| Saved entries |
(* ===== verification/FeeMarketProps.v ===== *)
(** The properties of the fee market, with witnesses on decimals represented by
    integers. *)
From S2P Require Import Prelude GoStd Sdk EvmCoin LegacyDec FeeMarket.

Section Properties.
Context {D : Type} `{HD : DecLib D, HL : !DecLaws D, HC : !ParamsCodec D, HCL : !ParamsCodecLaws D}.
Context (half : D).
Implicit Types s : fmState (D := D).
Abbreviation params_of s := (default (DefaultParams half) (fm_params (fs_store s))).

(** C19: The beginning of a block refines EIP-1559.  With valid parameters, a
    supported number of decimals and a base fee below 2^190, after the height
    that enables it, [BeginBlock] succeeds, stores as base fee exactly what the
    integer formula of EIP-1559 yields for the gas recorded by the previous
    block, emits it, and changes nothing else. *)
Theorem BeginBlock_eip1559 decimals ctx s b m k :
  valid_params (params_of s) b m k → Decimals_Validate decimals = true →
  from_option (λ g, g ≤ MaxInt64) True (bc_maxGas ctx) →
  p_NoBaseFee (params_of s) = false → p_EnableHeight (params_of s) < bc_height ctx →
  0 ≤ default 0 (fm_blockGasWanted (fs_store s)) ≤ MaxUint64 → raw b < 2 ^ 190 →
  ∃ f, BeginBlock half decimals ctx s =
    (mkFmState (mkFm (Some (with_BaseFee (params_of s) (Some f))) (fm_blockGasWanted (fs_store s)))
       (fs_events s ++ [EventFeeMarket f]), Ok tt) ∧
    raw f = next_base_fee (default 0 (fm_blockGasWanted (fs_store s)))
              (block_gas_limit ctx / p_ElasticityMultiplier (params_of s))
              (p_BaseFeeChangeDenominator (params_of s)) (raw b) (least_increase decimals) (raw m).
Proof.
  intros V Hdec Hmax Hno Hh Hgas Hb.
  destruct (CalculateBaseFee_active half decimals ctx s b m k V Hdec Hmax Hno Hh) as [Hok Htot].
  destruct (Htot Hgas Hb) as [f Hf]. destruct (Hok _ _ Hf) as (_ & f' & [= <-] & Hraw).
  exists f. split; [|exact Hraw]. unfold BeginBlock, mbind, M_bind.
  by rewrite Hf, (SetBaseFee_run half s b m k f V).
Qed.

(** C20: The base fee reacts to demand within bounds.  For a target above zero it
    never falls below the lesser of the minimum gas price and the old base fee,
    falls by at most a part in the change denominator, and, within a gas limit of
    [e] times the target, rises by at most [e - 1] such parts or one least
    increase, or to the minimum gas price.  When the old base fee is not below the
    minimum gas price, more gas never gives a lower base fee and the base fee does
    not fall below the minimum; when it is below, a block at its target keeps it
    there while one with less gas lifts it to the minimum, so that less gas gives a
    higher fee.  A target of zero makes it zero as soon as gas is used. *)
Theorem base_fee_bounds {S} g1 g2 e t d (b u m f1 f2 : D) (st st1 st2 : S) :
  0 ≤ t → 0 ≤ g1 ≤ g2 → 1 ≤ e → 0 < d → 0 ≤ raw b → 0 ≤ raw u →
  CalcGasBaseFee g1 t d b u (Some m) st = (st1, Ok f1) →
  CalcGasBaseFee g2 t d b u (Some m) st = (st2, Ok f2) →
  (0 < t →
    Z.min (raw m) (raw b) ≤ raw f1 ∧ raw b - raw b / d ≤ raw f1 ∧
    (g2 ≤ e * t → raw f2 ≤ Z.max (raw m) (raw b + Z.max ((e - 1) * raw b / d) (raw u))) ∧
    (raw m ≤ raw b → raw f1 ≤ raw f2 ∧ raw m ≤ raw f1) ∧
    (raw b < raw m → g1 < t → g2 = t → raw f2 = raw b ∧ raw f2 < raw m ≤ raw f1)) ∧
  (t = 0 → raw f2 = if g2 =? 0 then raw b else 0).
Proof.
  intros Ht Hg He Hd Hb Hu H1 H2.
  destruct (CalcGasBaseFee_ok _ _ _ _ _ _ _ _ _ Ht Hd Hb H1) as [_ ->].
  destruct (CalcGasBaseFee_ok _ _ _ _ _ _ _ _ _ Ht Hd Hb H2) as [_ ->]. split.
  - intros Ht'. pose proof (next_base_fee_step g1 t d e (raw b) (raw u) (raw m)) as S1.
    pose proof (next_base_fee_step g2 t d e (raw b) (raw u) (raw m)) as S2. split_and!; [apply S1; lia|apply S1; lia|apply S2; lia|..].
    + intros Hm. split; [apply next_base_fee_monotone|apply next_base_fee_floor]; lia.
    + intros Hm Hlt ->. unfold next_base_fee. rewrite Z.eqb_refl, (proj2 (Z.eqb_neq g1 t)), (proj2 (Z.eqb_neq t 0)), (proj2 (Z.ltb_ge t g1)) by lia. lia.
  - intros ->. unfold next_base_fee. by destruct (g2 =? 0).
Qed.

(** The end of a block records the gas that drives the next base fee: the
    gas wanted scaled by the minimum multiplier or the gas used, whichever is
    greater, truncated; it lies between the gas used and the greater of gas used
    and gas wanted, and the conversions involved never panic. *)
Theorem EndBlock_records_gas ctx s b m k :
  valid_params (params_of s) b m k → bc_hasGasMeter ctx = true →
  0 ≤ bc_gasWanted ctx ≤ MaxInt64 → 0 ≤ bc_gasUsed ctx ≤ MaxInt64 →
  let gas := Z.max (bc_gasWanted ctx * raw k) (bc_gasUsed ctx * Precision) / Precision in
  EndBlock half ctx s =
    (mkFmState (mkFm (fm_params (fs_store s)) (Some gas))
       (fs_events s ++ [EventBlockGas (bc_height ctx) gas]), Ok tt) ∧
  bc_gasUsed ctx ≤ gas ≤ Z.max (bc_gasWanted ctx) (bc_gasUsed ctx).
Proof. apply EndBlock_run. Qed.

(** The floor holds for the life of the chain: from valid parameters whose
    base fee is not below the minimum gas price, every state reached by blocks
    and by governance updates that satisfy the same has valid parameters and a
    base fee not below the minimum gas price. *)
Theorem base_fee_floor_invariant decimals s s' :
  Decimals_Validate decimals = true → fee_inv half s → rtc (fee_step half decimals) s s' →
  fee_inv half s'.
Proof.
  intros Hdec Hinv Hst. revert Hinv.
  induction Hst as [s0|s1 s2 s3 Hstep _ IH]; intros Hinv; [done|]. apply IH.
  by eapply fee_step_inv.
Qed.

(** Validation accepts exactly the parameters with a nonzero denominator and
    elasticity, a non-negative height and base fee, a minimum gas price that is
    set and non-negative and a multiplier between zero and one. *)
Theorem Params_Validate_exact {S} (p : Params D) (st st' : S) :
  0 ≤ p_BaseFeeChangeDenominator p → 0 ≤ p_ElasticityMultiplier p →
  Params_Validate p st = (st', Ok tt) ↔ st' = st ∧ ∃ b m k, valid_params p b m k.
Proof. apply Params_Validate_iff. Qed.
End Properties.

(** ** Witnesses *)

(** Decimals as integers in units of 10^-18. *)
Definition fits (z : Z) : option Z := if Z.abs z <? 2 ^ 315 then Some z else None.
#[export] Instance int_DecLib : DecLib Z := {
  NewDecFromInt n := n * Precision;
  dec_Add d e := fits (d + e);
  dec_Sub d e := fits (d - e);
  dec_Mul d e := fits ((2 * d * e + Precision) / (2 * Precision));
  dec_MulInt d n := fits (d * n);
  dec_QuoInt d n := if n =? 0 then None else Some (Z.quot d n);
  dec_TruncateInt d := Z.quot d Precision;
  dec_LT d e := d <? e;
  dec_IsNegative d := d <? 0;
}.
Lemma fits_some z y : fits z = Some y → y = z.
Proof. unfold fits. case_match; [|done]. by intros [= ->]. Qed.
Lemma fits_total z : Z.abs z < 2 ^ 256 → is_Some (fits z).
Proof. intros Hz. unfold fits. destruct (Z.ltb_spec (Z.abs z) (2 ^ 315)); [eauto|lia]. Qed.

#[export] Instance int_DecLaws : DecLaws Z.
Proof.
  refine {| raw := λ d, d |}; simpl; try done; try (by intros ??? ->%fits_some).
  - intros d e f ->%fits_some.
    pose proof (Z.div_mod (2 * d * e + Precision) (2 * Precision)) as Hdm.
    pose proof (Z.mod_pos_bound (2 * d * e + Precision) (2 * Precision)) as Hb.
    unfold Precision in *. lia.
  - intros d n f. case_match; [done|]. by intros [= <-].
  - intros. by apply fits_total.
  - intros. by apply fits_total.
  - intros d e Hde. unfold fits. assert (HP : 0 < 2 * Precision) by done.
    pose proof (Z.div_mod (2 * d * e + Precision) (2 * Precision)) as Hdm.
    pose proof (Z.mod_pos_bound (2 * d * e + Precision) (2 * Precision)) as Hb.
    destruct (Z.ltb_spec (Z.abs ((2 * d * e + Precision) / (2 * Precision))) (2 ^ 315)); [eauto|].
    unfold Precision in *. lia.
  - intros. by apply fits_total.
  - intros d n Hn. by rewrite (proj2 (Z.eqb_neq _ _) Hn).
Defined.

#[export] Instance plain_codec : ParamsCodec Z := { codec_store := Some }.
#[export] Instance plain_codec_laws : ParamsCodecLaws Z.
Proof. by split. Qed.

Definition one_half : Z := Precision / 2.
(** The default parameters with a floor of half a unit; 8 million gas were
    recorded, twice the target of a block of 8 million. *)
Definition market : Params Z :=
  mkParams false 8 2 (Some (10 ^ 9 * Precision)) 0 (Some one_half) (Some one_half).
Definition market_state : fmState (D := Z) := mkFmState (mkFm (Some market) (Some 8000000)) [].
Definition block7 : blockCtx := mkBlock 7 (Some 8000000) true 6000000 2000000.

Lemma market_valid : valid_params market (10 ^ 9 * Precision) one_half one_half.
Proof.
  split; simpl; [lia|lia|lia|..]; (split; [reflexivity|]); vm_compute; try (split; congruence); congruence.
Qed.

Lemma BeginBlock_eip1559_witness :
  ∃ f, BeginBlock one_half 18 block7 market_state =
    (mkFmState (mkFm (Some (with_BaseFee market (Some f))) (Some 8000000)) [EventFeeMarket f], Ok tt) ∧
    f = next_base_fee 8000000 4000000 8 (10 ^ 9 * Precision) 1000000000000000000 one_half.
Proof.
  destruct (BeginBlock_eip1559 one_half 18 block7 market_state (10 ^ 9 * Precision) one_half one_half)
    as (f & Hrun & Hf).
  - exact market_valid.
  - reflexivity.
  - simpl. unfold MaxInt64. lia.
  - reflexivity.
  - simpl. lia.
  - simpl. unfold MaxUint64. lia.
  - reflexivity.
  - exists f. split; [exact Hrun|]. etransitivity; [exact Hf|]. vm_compute. reflexivity.
Defined.

Definition calc_fee (g : Z) : unit * res SdkError Z :=
  CalcGasBaseFee g 4000000 8 (10 ^ 9 * Precision) Precision (Some one_half) tt.
Definition fee_low : Z := 906250000 * Precision.
Definition fee_high : Z := 1125000000 * Precision.
Lemma base_fee_bounds_witness :
  fee_low ≤ fee_high ∧ one_half ≤ fee_low ∧ 10 ^ 9 * Precision - 10 ^ 9 * Precision / 8 ≤ fee_low ∧
  fee_high ≤ Z.max one_half (10 ^ 9 * Precision + Z.max ((2 - 1) * (10 ^ 9 * Precision) / 8) Precision).
Proof.
  assert (H1 : calc_fee 1000000 = (tt, Ok fee_low)) by (vm_compute; reflexivity).
  assert (H2 : calc_fee 8000000 = (tt, Ok fee_high)) by (vm_compute; reflexivity).
  assert (Hg : 0 ≤ 1000000 ≤ 8000000) by lia.
  assert (Hl : 8000000 ≤ 2 * 4000000) by lia.
  assert (Ht : 0 ≤ 4000000) by lia.
  assert (Ht' : 0 < 4000000) by lia.
  assert (Hb : 0 ≤ 10 ^ 9 * Precision) by (vm_compute; congruence).
  assert (Hu : 0 ≤ Precision) by (vm_compute; congruence).
  assert (Hm : one_half ≤ 10 ^ 9 * Precision) by (vm_compute; congruence).
  pose proof (base_fee_bounds (S := unit) 1000000 8000000 2 4000000 8 (10 ^ 9 * Precision) Precision one_half
           fee_low fee_high tt tt tt Ht Hg) as Hbounds.
  destruct (Hbounds ltac:(lia) eq_refl Hb Hu H1 H2) as [Hpos _].
  destruct (Hpos Ht') as (_ & Hfall & Hrise & Hmono & _). destruct (Hmono Hm) as [Hle Hmin].
  split; [exact Hle|]. split; [exact Hmin|]. split; [exact Hfall|exact (Hrise Hl)].
Defined.

Lemma EndBlock_records_gas_witness :
  EndBlock one_half block7 market_state =
    (mkFmState (mkFm (Some market) (Some 3000000)) [EventBlockGas 7 3000000], Ok tt) ∧
  2000000 ≤ 3000000 ≤ 6000000.
Proof.
  assert (Hw : 0 ≤ bc_gasWanted block7 ≤ MaxInt64) by (simpl; unfold MaxInt64; lia).
  assert (Hu : 0 ≤ bc_gasUsed block7 ≤ MaxInt64) by (simpl; unfold MaxInt64; lia).
  destruct (EndBlock_records_gas one_half block7 market_state (10 ^ 9 * Precision) one_half one_half
              market_valid eq_refl Hw Hu) as [Hrun _].
  split; [|lia]. etransitivity; [exact Hrun|]. vm_compute. reflexivity.
Defined.

Definition after_block7 : fmState (D := Z) :=
  fst (EndBlock one_half block7 (fst (BeginBlock one_half 18 block7 market_state))).
Lemma base_fee_floor_invariant_witness : fee_inv one_half after_block7.
Proof.
  apply (base_fee_floor_invariant one_half 18 market_state).
  - reflexivity.
  - exists (10 ^ 9 * Precision), one_half, one_half. split; [exact market_valid|].
    split; vm_compute; congruence.
  - assert (Hb : snd (BeginBlock one_half 18 block7 market_state) = Ok tt) by (vm_compute; reflexivity).
    assert (He : snd (EndBlock one_half block7 (fst (BeginBlock one_half 18 block7 market_state))) = Ok tt)
      by (vm_compute; reflexivity).
    apply rtc_once.
    apply (step_block one_half 18 block7 market_state _ _) with
      (6 := run_outcome _ _ _ Hb) (7 := run_outcome _ _ _ He); simpl; unfold MaxInt64; try lia; try reflexivity.
    vm_compute. congruence.
Defined.

Lemma Params_Validate_exact_witness :
  Params_Validate market tt = (tt, Ok tt) ↔ tt = tt ∧ ∃ b m k, valid_params market b m k.
Proof. apply (Params_Validate_exact market tt tt); simpl; lia. Defined.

| What is expected |
Count the lines above that contain the word "EventFeeMarket". Give only the number.

| Solution to the exercise |
2